Indien: Bäuer*innen erzürnt über Liberalisierung des Agrarmarktes

14.12.2020 · 15:11 Uhr

Seit Monaten protestieren Bäuer*innen gegen eine Liberalisierungen des Agrarmarktes, von der sie eine weitere Verschlechterung ihrer Situation befürchten. Laut National Sample Survey Office nimmt ein bäuerlicher Haushalt weniger als 75 Euro monatlich ein. Im Dezember eskalierte die Situation und es gab sogar Tote. Inzwischen sucht die Regierung das Gespräch mit den Bauernorganisationen

 

Kleinbäuerinnen Indien

Kleinbäuerinnen in Andhra Pradesh. Foto: Ralf Flucke

Die Corona Krise hat die Umstände der Bäuer*innen zusätzlich verschlechtert: der strenge Lockdown Indiens hatte zu Unterbrechungen bei Aussaat, Ernte, Vermarktung und mangelnden Arbeitseinsätzen geführt. Viele für Arbeit migrierte Familienmitglieder flohen zurück nach Hause aufs Land und mussten zusätzlich versorgt werden. 
Das von beiden Kammern des Parlamentes verabschiedete Gesetz zur Liberalisierung des Agrarbereiches bedroht die indischen Bäuer*innen nun zusätzlich.

Ziel der Reform ist eine Lockerung aller bisherigen Vorschriften rund um Lagerhaltung, Preisgestaltung und Verkauf. Bisher konnten die Bauern ihre Erzeugnisse zu staatlich festgelegten Preisen an staatlichen Aufkaufstellen abgeben. Zumindest der Absatz und die Aufkaufpreise waren gesichert.
ie Regierung preist die Gesetze nun als eine Verbesserung für die Bauern an. Fortan müssen sie ihre Produkte zu Preisen am freien Markt der weltweit agierenden Nahrungsmitteleinkäufer anbieten. Infolge des Wettbewerbs, so die Regierung, könnten die Bauern bessere Preise bekommen. Somit seien die Gesetze zum Wohl der Bauern gemacht.
 

Bäuer*innen erwarten eine Verschlechterung

Doch viele Bäuer*innen reagieren wütend, denn sie befürchten enorme Verschlechterungen.
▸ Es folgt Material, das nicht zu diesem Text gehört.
(** A card the flattening loop gets through: an object whose [variants] is
    false in a condition (absent, null, zero, empty) or is a list of
    objects. *)
Definition tolerated (card : pyval) : bool :=
  match card with
  | PyDict _ =>
      negb (truthy (field card "variants")) ||
      match field card "variants" with
      | PyList vs => forallb is_dict vs
      | _ => false
      end
  | _ => false
  end.

(** The keys of an object, in order. *)
Definition keys (v : pyval) : list string :=
  match v with
  | PyDict d => map fst d
  | _ => []
  end.

(** The keys of a row: the shared ones, then the variant-specific ones. *)
Definition row_keys : list string :=
  (map fst shared_fields ++ map fst variant_fields)%list.

(** The cards a decoded detail body holds: the list under [data], none
    when the field is absent. *)
Definition cards_of (d : list (string * pyval)) : list pyval :=
  match lookup "data" d with
  | Some (PyList cards) => cards
  | _ => []
  end.

End Behaviour.

(** ** Sample trees *)

Module TreeExamples.
Import GenerateTree.

(** A project directory: two files, a source directory with a cache and a
    directory that cannot be read, a repository directory and a virtual
    environment. *)
Definition project : list (string * node) :=
  [("src",
    Dir true
      [("b.py", File); ("a.py", File);
       ("__pycache__", Dir true [("a.pyc", File)]);
       ("locked", Dir false [("secret", File)])]);
   (".git", Dir true [("HEAD", File)]);
   ("README.md", File);
   ("venv", Dir true [("pyvenv.cfg", File)]);
   ("Zed", File)].

End TreeExamples.

(** ** Properties *)

Import Py Run Spec Examples Behaviour.
Import GenerateTree TreeSpec TreeExamples.

(** *** Reading fields *)

Lemma get_dict (d : list (string * pyval)) (k : string) :
  get (PyDict d) k = Ok (field (PyDict d) k).
Proof.
  unfold get, get_default, field.
  destruct (lookup k d); reflexivity.
Qed.

Lemma get_not_dict (v : pyval) (k : string) :
  is_dict v = false -> get v k = Raise AttributeError.
Proof.
  destruct v; simpl; intros H; try reflexivity; discriminate.
Qed.

Lemma is_dict_inv (v : pyval) :
  is_dict v = true -> exists d, v = PyDict d.
Proof.
  destruct v; simpl; intros H; try discriminate.
  eexists; reflexivity.
Qed.

(** *** The rows of one record *)

Lemma base_dict (d : list (string * pyval)) :
  ApiTest.base (PyDict d) =
  Ok (map (fun f => (fst f, field (PyDict d) (snd f))) shared_fields).
Proof.
  unfold ApiTest.base.
  rewrite !get_dict.
  reflexivity.
Qed.

Lemma variant_row_dict (card : pyval) (dv : list (string * pyval)) :
  ApiTest.variant_row
    (map (fun f => (fst f, field card (snd f))) shared_fields) (PyDict dv) =
  Ok (flat_row card (PyDict dv)).
Proof.
  unfold ApiTest.variant_row.
  rewrite !get_dict.
  reflexivity.
Qed.

Lemma for_v_rows (card : pyval) (vs : list pyval) :
  forallb is_dict vs = true ->
  forall acc,
    ApiTest.for_v
      (map (fun f => (fst f, field card (snd f))) shared_fields) vs acc =
    Ok (acc ++ map (flat_row card) vs)%list.
Proof.
  induction vs as [|v vs IH]; intros Hvs acc.
  - simpl. rewrite app_nil_r. reflexivity.
  - simpl in Hvs. apply andb_true_iff in Hvs as [Hv Hvs].
    destruct (is_dict_inv v Hv) as [dv ->].
    cbn [ApiTest.for_v].
    rewrite variant_row_dict.
    cbn [bind].
    rewrite (IH Hvs).
    rewrite <- app_assoc.
    reflexivity.
Qed.

(** The variants the inner loop ranges over, for a detail record. *)
Lemma iter_variants (d : list (string * pyval)) :
  detail_record (PyDict d) = true ->
  iter (or_ (field (PyDict d) "variants") (PyList [])) =
  Ok (variants_of (PyDict d)).
Proof.
  unfold detail_record, field, variants_of.
  destruct (lookup "variants" d) as [v|]; [|reflexivity].
  destruct v as [ | | | | |vs| ]; intros H; try discriminate; try reflexivity.
  destruct vs; reflexivity.
Qed.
Und in der Tat: Die meisten indischen Kleinbauern würden nicht von einer Marktliberalisierung profitieren. Oft sind sie durch eine hohe Verschuldung so unter Druck, dass sie ihre Ernte zeitnah und dann zu jedem Marktpreis verkaufen müssen. Die zu erwartenden Preisschwankungen wären für sie fatal. Eine Liberalisierung würde sie zudem einer monopolistischen Ausbeutung durch einen oder wenige Käufer aussetzen. Kleinbäuer*innen müssten beginnen, Vertriebswege und Verkaufsstrategien zu entwickeln. Viele Bauernverbände befürchten, dass Konzerne fortan große Teile der Ernten im größeren Stil und ohne einen  Mindestpreis aufkaufen werden. Zahlreiche Bauern und Bauernorganisationen sind in den vergangenen Wochen auf die Straße gegangen, um gegen die Reform zu protestieren. „Nehmt das Antibauerngesetz zurück“ steht auf den Protestschildern der Bauernorganisationen.

 

Hohe Selbstmordrate unter indischen Bäuer*innen

Wie prekär die Lage der Bauern und Bäuerinnen jetzt schon ist, zeigt ihre seit Jahren hohe Selbstmordrate. Dabei wird mit einer hohen Dunkelziffer gerechnet, denn Selbstmord gilt in Indien als Straftat und führt zu Stigmatisierungen der betroffenen Familien. Alleine im Jahr 2019 sollen sich 10.281 Bauern und Landarbeiter das Leben genommen haben. Der Grund: Armut und hohe Verschuldung. Mit den neuen Reglungen zu Gunsten von machtvollen Konzernen befürchten viele Menschen eine weitere Verschlechterung der Lage indischer Bäuer*innen.